Health insurance has its own language, and it can be tough to decipher. Here are some basic terms that you'll see as you fill out the paperwork for company-sponsored health insurance and some tips for making the best decision for you and your family.

The basic issues of any plan are:

  • The premium: the monthly cost of the coverage.
  • The deductible: the amount of expenses you pay on your own before coverage begins. It might be zero, $100, $250, $500 or $1,000 or more. Like other kinds of insurance, if you take a higher deductible, your premium will be lower.
  • The co-payment: the set amount of money you'll pay for basic services, such as office visits, emergency room visits or prescriptions. A typical co-pay for a doctor's office visit is $20. For prescriptions, a normal co-pay is $5 or $10.
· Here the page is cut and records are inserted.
(** C10: a checkpoint or slot that is justified after a block was justified before
    it, or distinct validators making up two thirds of the registry voted for
    it, each in an attestation of this block or in a vote the state had recorded;
    its root is the root of a block of the chain, at a justifiable slot. *)
Theorem justification_safety s atts s' :
  state_wf s -> process_attestations s atts = Ok s' ->
  (st_latest_justified s' = st_latest_justified s \/
   justified_by_quorum s atts (st_latest_justified s')) /\
  forall t, finalized_slot_of s' < t ->
    is_slot_justified (st_justified_slots s') (finalized_slot_of s') t = Ok true ->
    justified_slot s atts t.
Proof.
  intros Hwf (ls & -> & Hl & Hs)%process_attestations_loop; [|done].
  split; [apply Hs|]. cbn. rewrite (lw_fin _ _ Hl). apply Hs.
Qed.

(** C11: finality never moves back within a block, and a newly finalized
    checkpoint is a justified block of the chain such that no justifiable slot
    lies between it and a later slot that two thirds of the registry justified. *)
Theorem finalization_safety s atts s' :
  state_wf s -> process_attestations s atts = Ok s' ->
  finalized_slot_of s <= finalized_slot_of s' /\
  (st_latest_finalized s' = st_latest_finalized s \/
   finalized_by_quorum s atts (st_latest_finalized s')).
Proof.
  intros Hwf (ls & -> & Hl & Hs)%process_attestations_loop; [|done].
  split; [cbn; rewrite (lw_fin _ _ Hl); apply Hl|apply Hs].
Qed.

(** C20: on a well-formed state, when every attestation has a voter and a source
    no further back than one slot before finality, processing terminates without
    a panic and fails only for a slot outside the window or the history or an
    unknown validator; the internal root check never fires. *)
Theorem process_attestations_total s atts :
  state_wf s -> (forall a, a ∈ atts -> attestation_safe s a) ->
  only_fails [EOutsideTrackedRange; EIndexOutOfBounds; EValidatorIndexOutOfRange]
    (process_attestations s atts).
Proof. intros Hwf. by apply process_attestations_fails. Qed.

(** An attestation that passes every check of the loop but has no aggregation
    bit set makes processing panic instead of returning an error. *)
Theorem attestation_without_voters_panics s js a atts :
  state_wf s -> load_justifications s = Ok js ->
  vote_valid s (init_loop s js) (ad_source (aa_data a)) (ad_target (aa_data a)) ->
  set_bits (aa_aggregation_bits a) = [] ->
  process_attestations s (a :: atts) = Panic PAssert.
Proof.
  intros Hwf Hjs Hv Hb.
  destruct (process_attestations_eq s Hwf (a :: atts)) as (js' & rts & Hjs' & _ & _ & _ & ->).
  rewrite Hjs in Hjs'. injection Hjs' as <-. cbn [foldM]. unfold process_attestation.
  rewrite (proj2 (attestation_counts_true _ _ _ _) Hv). cbn [negb mbind outcome_bind].
  by rewrite to_validator_indices_panic.
Qed.

(** C26: the header of a block is accepted exactly when its slot is the state's
    and after the last block's, the proposer is the slot's turn in a nonempty
    registry, the parent root is the last header's and the history has room; the
    result appends the parent root and a zero per skipped slot, extends the
    window, and anchors both checkpoints at the parent of the first block. *)
Theorem process_block_header_spec s b s' :
  state_wf s ->
  process_block_header s b = Ok s' <-> header_valid s b /\ s' = header_post s b.
Proof. apply process_block_header_iff. Qed.

(** Advancing to a later slot always succeeds, whatever the distance, in one
    go or through a slot in between with the same result; it changes only the
    slot and the state root of the header. *)
Theorem process_slots_compose s t u :
  is_u64 u -> st_slot s < t -> t < u ->
  exists s1 s2, process_slots s t = Ok s1 /\ process_slots s1 u = Ok s2 /\
    process_slots s u = Ok s2 /\ st_slot s2 = u /\ same_but_slot s s2.
Proof.
  intros Hu Hst Htu.
  destruct (process_slots_eq s t) as [H1 S1]; [unfold is_u64 in *; lia|done|].
  destruct (process_slots_eq s u Hu) as [H2 S2]; [lia|].
  eexists _, _. split; [done|]. rewrite <-S1 in Htu.
  destruct (process_slots_eq _ u Hu Htu) as [H3 _]. rewrite H3, H2.
  split; [done|]. rewrite S1 in *. rewrite <-Nat.iter_add.
  replace (N.to_nat (u - t) + N.to_nat (t - st_slot s))%nat
    with (N.to_nat (u - st_slot s)) by lia.
  split; [done|]. split; [done|]. apply iter_step_same.
Qed.

(** C36: flattening a map of vote vectors into the state and reading it back gives
    the map, and the reader of [get_justifications] and the one inside
    [process_attestations] agree on every well-formed state. *)
Theorem justifications_roundtrip s m :
  state_wf s -> votes_map_ok s m ->
  (exists s', with_justifications s m = Ok s' /\ get_justifications s' = m) /\
  load_justifications s = Ok (get_justifications s).
Proof.
  intros Hwf Hm. split; [|by apply get_justifications_load].
  eexists. split; [apply with_justifications_Ok|apply get_flattened]; done || apply Hwf.
Qed.

(** The votes a block leaves pending are exactly the ones the next block
    starts from. *)
Theorem pending_votes_persist s rts js ls atts s' :
  state_wf s -> load_justifications s = Ok js ->
  build_root_to_slot s (finalized_slot_of s) = Ok rts ->
  foldM (process_attestation s rts) (init_loop s js) atts = Ok ls ->
  store_justifications s ls = Ok s' ->
  load_justifications s' = Ok (al_justifications ls).
Proof.
  intros Hwf Hjs Hb Hf Hst.
  destruct (process_attestations_eq s Hwf atts) as (js' & rts' & Hjs' & Hb' & Hrts & Hl & _).
  rewrite Hjs in Hjs'. rewrite Hb in Hb'. injection Hjs' as <-. injection Hb' as <-.
  apply foldM_att_steps in Hf; [|done..].
  eapply (att_steps_inv s Hwf (fun _ => True)) in Hf as [_ Hw]; [|done..].
  rewrite store_justifications_Ok in Hst by done. injection Hst as <-. by apply load_stored.
Qed.
End Properties.

(** C28: the floating-point test for a justifiable slot is exact: up to a distance
    of [2^62] from finality it returns whether the distance is at most five, a
    square or a product of two consecutive numbers. *)
Theorem is_justifiable_after_correct s f :
  is_u64 s -> f <= s -> s - f < 4611686018427387904 ->
  is_justifiable_after s f = Ok (bool_decide (justifiable_after s f)).
Proof. apply is_justifiable_after_exact. Qed.

(** * The concrete chain *)

Section Concrete.
Import Toy.

Lemma toy_genesis_chain : chain_state genesis.
Proof.
  apply (chain_genesis 1000 (mkValidator PublicKey_default <$> nrange 0 4)). reflexivity.
Qed.

Lemma toy_state1_chain : chain_state state1.
Proof.
  apply (chain_block genesis (sign_block block1 vote0) true);
    [apply toy_genesis_chain|done|apply chain_runs].
Qed.

Lemma toy_state2_chain : chain_state state2.
Proof.
  apply (chain_block state1 (sign_block block2 vote0) true);
    [apply toy_state1_chain|done|apply chain_runs].
Qed.

Lemma toy_state2_wf : state_wf state2.
Proof. apply chain_state_is_wf, toy_state2_chain. Qed.

Lemma toy_mid3_wf : state_wf mid3.
Proof.
  assert (Hs : exists s1, process_slots state2 4 = Ok s1 /\
    process_block_header s1 block3 = Ok mid3) 
    by (exists (get state2 (process_slots state2 4)); split; vm_compute; reflexivity).
  destruct Hs as (s1 & Hs & Hh).
  pose proof (process_slots_wf state2 4 s1 eq_refl toy_state2_wf Hs) as Hw.
  apply process_block_header_iff in Hh as [Hv ->]; [|done]. by apply header_post_wf.
Qed.

(** Justifying slot 2 and finalizing slot 1. *)
Lemma toy_mid3_runs : process_attestations mid3 [vote2] = Ok state3.
Proof. vm_compute. reflexivity. Qed.

Lemma chain_state_wf_witness : state_wf state2.
Proof. apply chain_state_wf. exact toy_state2_chain. Defined.

Lemma chain_state_typed_witness : state_typed state2.
Proof. apply (chain_state_typed state2 toy_state2_chain). Defined.

Lemma state_transition_correct_witness :
  block_applied state2 block3 state3 /\ true = true /\
  b_state_root block3 = hash_tree_root state3.
Proof.
  apply (state_transition_correct state2 (sign_block block3 vote0) true state3);
    [exact toy_state2_wf|reflexivity|apply chain_runs].
Defined.

Lemma process_attestations_refines_witness :
  exists js rts ls, load_justifications mid3 = Ok js /\
    build_root_to_slot mid3 0 = Ok rts /\
    att_steps mid3 rts (init_loop mid3 js) [vote2] ls /\ state3 = stored mid3 ls.
Proof.
  apply (process_attestations_refines mid3 [vote2] state3 toy_mid3_wf). exact toy_mid3_runs.
Defined.

Lemma justification_safety_witness :
  justified_by_quorum mid3 [vote2] (st_latest_justified state3).
Proof.
  destruct (justification_safety mid3 [vote2] state3 toy_mid3_wf toy_mid3_runs)
    as [[H|H] _]; [vm_compute in H; discriminate H|exact H].
Defined.

Lemma finalization_safety_witness :
  finalized_slot_of mid3 <= finalized_slot_of state3 /\
  finalized_by_quorum mid3 [vote2] (st_latest_finalized state3).
Proof.
  destruct (finalization_safety mid3 [vote2] state3 toy_mid3_wf toy_mid3_runs)
    as [H1 [H|H]]; [vm_compute in H; discriminate H|exact (conj H1 H)].
Defined.

Lemma process_attestations_total_witness :
  only_fails [EOutsideTrackedRange; EIndexOutOfBounds; EValidatorIndexOutOfRange]
    (process_attestations mid3 [vote2]).
Proof.
  apply (process_attestations_total mid3 [vote2] toy_mid3_wf).
  intros a ->%list_elem_of_singleton. split; vm_compute; discriminate.
Defined.

(** The attestation of [block3], with its voters removed. *)
Definition voteless : AggregatedAttestation := vote 2 cp1 cp2 [false; false; false; false].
  • The reimbursement: the percentage of your bill the insurer will pay. It doesn't mean you pay the whole bill and the insurance company reimburses you. Often, a doctor will bill the insurance company first and send you a bill for the rest. A typical reimbursement is 80 percent, with you paying the remainder. Depending on your coverage, your portion could be higher if you use doctors who are not on the plan's list of approved providers.
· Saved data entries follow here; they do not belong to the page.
(** Stage 2: the children of each block that have enough votes. *)
Definition child_map (w : gmap H256 N) (min_votes : N) (blocks : list (H256 * Block))
    : gmap H256 (list H256) :=
  foldl (fun m '(block_hash, block) =>
      if is_zero (b_parent_root block) then m
      else if min_votes <=? weight w block_hash
      then <[b_parent_root block :=
             default [] (m !! b_parent_root block) ++ [block_hash]]> m
      else m)
    ∅ blocks.

(** Most votes first, then the larger hash. *)
Definition better (w : gmap H256 N) (a b : H256) : comparison :=
  match N.compare (weight w a) (weight w b) with
  | Eq => N.compare a b
  | c => c
  end.

(** Stage 3 *)
Fixpoint descend (fuel : nat) (children : gmap H256 (list H256)) (w : gmap H256 N)
    (curr : H256) : outcome H256 :=
  match max_by (better w) (default [] (children !! curr)) with
  | None => Ok curr
  | Some next =>
      match fuel with
      | O => Diverge
      | S fuel => descend fuel children w next
      end
  end.

Definition get_fork_choice_head (store : Store) (root : H256)
    (latest_attestations : gmap u64 AttestationData) (min_votes : N) : outcome H256 :=
  root ← (if is_zero root
          then or_panic (fst <$> min_by_key (fun rb => b_slot rb.2) (hm_iter (s_blocks store)))
                 PUnwrap
          else Ok root);
  root_block ← block_at store root;
  w ← vote_weights (s_blocks store) (b_slot root_block) (hm_iter latest_attestations).*2;
  descend (size (s_blocks store)) (child_map w min_votes (hm_iter (s_blocks store))) w root.

(** [max_by_key(|checkpoint| checkpoint.slot)] *)
Definition get_latest_justified (states : gmap H256 State) : option Checkpoint :=
  max_by (fun a b => N.compare (cp_slot a) (cp_slot b))
    ((fun rs => st_latest_justified rs.2) <$> hm_iter states).

(** ** Updates *)

Definition update_head : stM Store unit :=
  update_st (fun store =>
    new_head ← get_fork_choice_head store (cp_root (s_latest_justified store))
      (s_latest_known_attestations store) 0;
    Ok (set_head new_head store)).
  • The maximum out-of-pocket expense: the most you will pay out of your pocket during a year, including your deductible and your portion of the bill.
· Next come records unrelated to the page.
Lemma descends_slot h a bh ba :
  descends bs h a -> bs !! h = Some bh -> bs !! a = Some ba ->
  (h = a \/ b_slot ba < b_slot bh).
Proof.
  intros Hd. revert bh ba. induction Hd as [r b Hr|r b a Hr Hd IH]; intros bh ba Hh Ha;
    [by left|]. right. rewrite Hr in Hh. injection Hh as <-.
  assert (exists p, bs !! b_parent_root b = Some p) as [p Hp]
    by (inversion Hd; eauto).
  pose proof (bo_older _ Hbs _ _ _ Hr Hp).
  destruct (IH p ba Hp Ha) as [<-|]; [|lia]. rewrite Hp in Ha. injection Ha as <-. done.
Qed.

Lemma descends_self_parent r b : bs !! r = Some b -> ~ descends bs (b_parent_root b) r.
Proof.
  intros Hr Hd. assert (exists p, bs !! b_parent_root b = Some p) as [p Hp]
    by (inversion Hd; eauto).
  pose proof (bo_older _ Hbs _ _ _ Hr Hp) as Hlt.
  destruct (descends_slot _ _ p b Hd Hp Hr) as [E|]; [|lia].
  rewrite E, Hr in Hp. injection Hp as <-. lia.
Qed.

(** What one vote adds. *)
Definition adds_vote (rs : Slot) (h : H256) (w w' : gmap H256 N) : Prop :=
  forall r, (counted bs rs h r /\ weight w' r = weight w r + 1) \/
            (~ counted bs rs h r /\ weight w' r = weight w r).

Lemma counted_step rs r b : bs !! r = Some b -> rs < b_slot b ->
  forall x, counted bs rs r x <-> x = r \/ counted bs rs (b_parent_root b) x.
Proof.
  intros Hr Hs x. split.
  - intros [Hd Hx]. inversion Hd as [? b' Hb'|? b' ? Hb' Hd']; subst; [by left|].
    right. rewrite Hr in Hb'. injection Hb' as <-. by split.
  - intros [->|[Hd Hx]]; [split; [by econstructor|eauto]|].
    split; [by eapply desc_up|done].
Qed.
  • The lifetime benefit: the total amount of coverage available over a lifetime. It could be $2 million or more.
  • The network: the group of health-care providers contracted to provide services to members of the plan.
  • Excluded services: some plans may not cover dental or vision care, mental health services or maternity care. Common exclusions include braces, cosmetic surgery or surgery to correct your vision.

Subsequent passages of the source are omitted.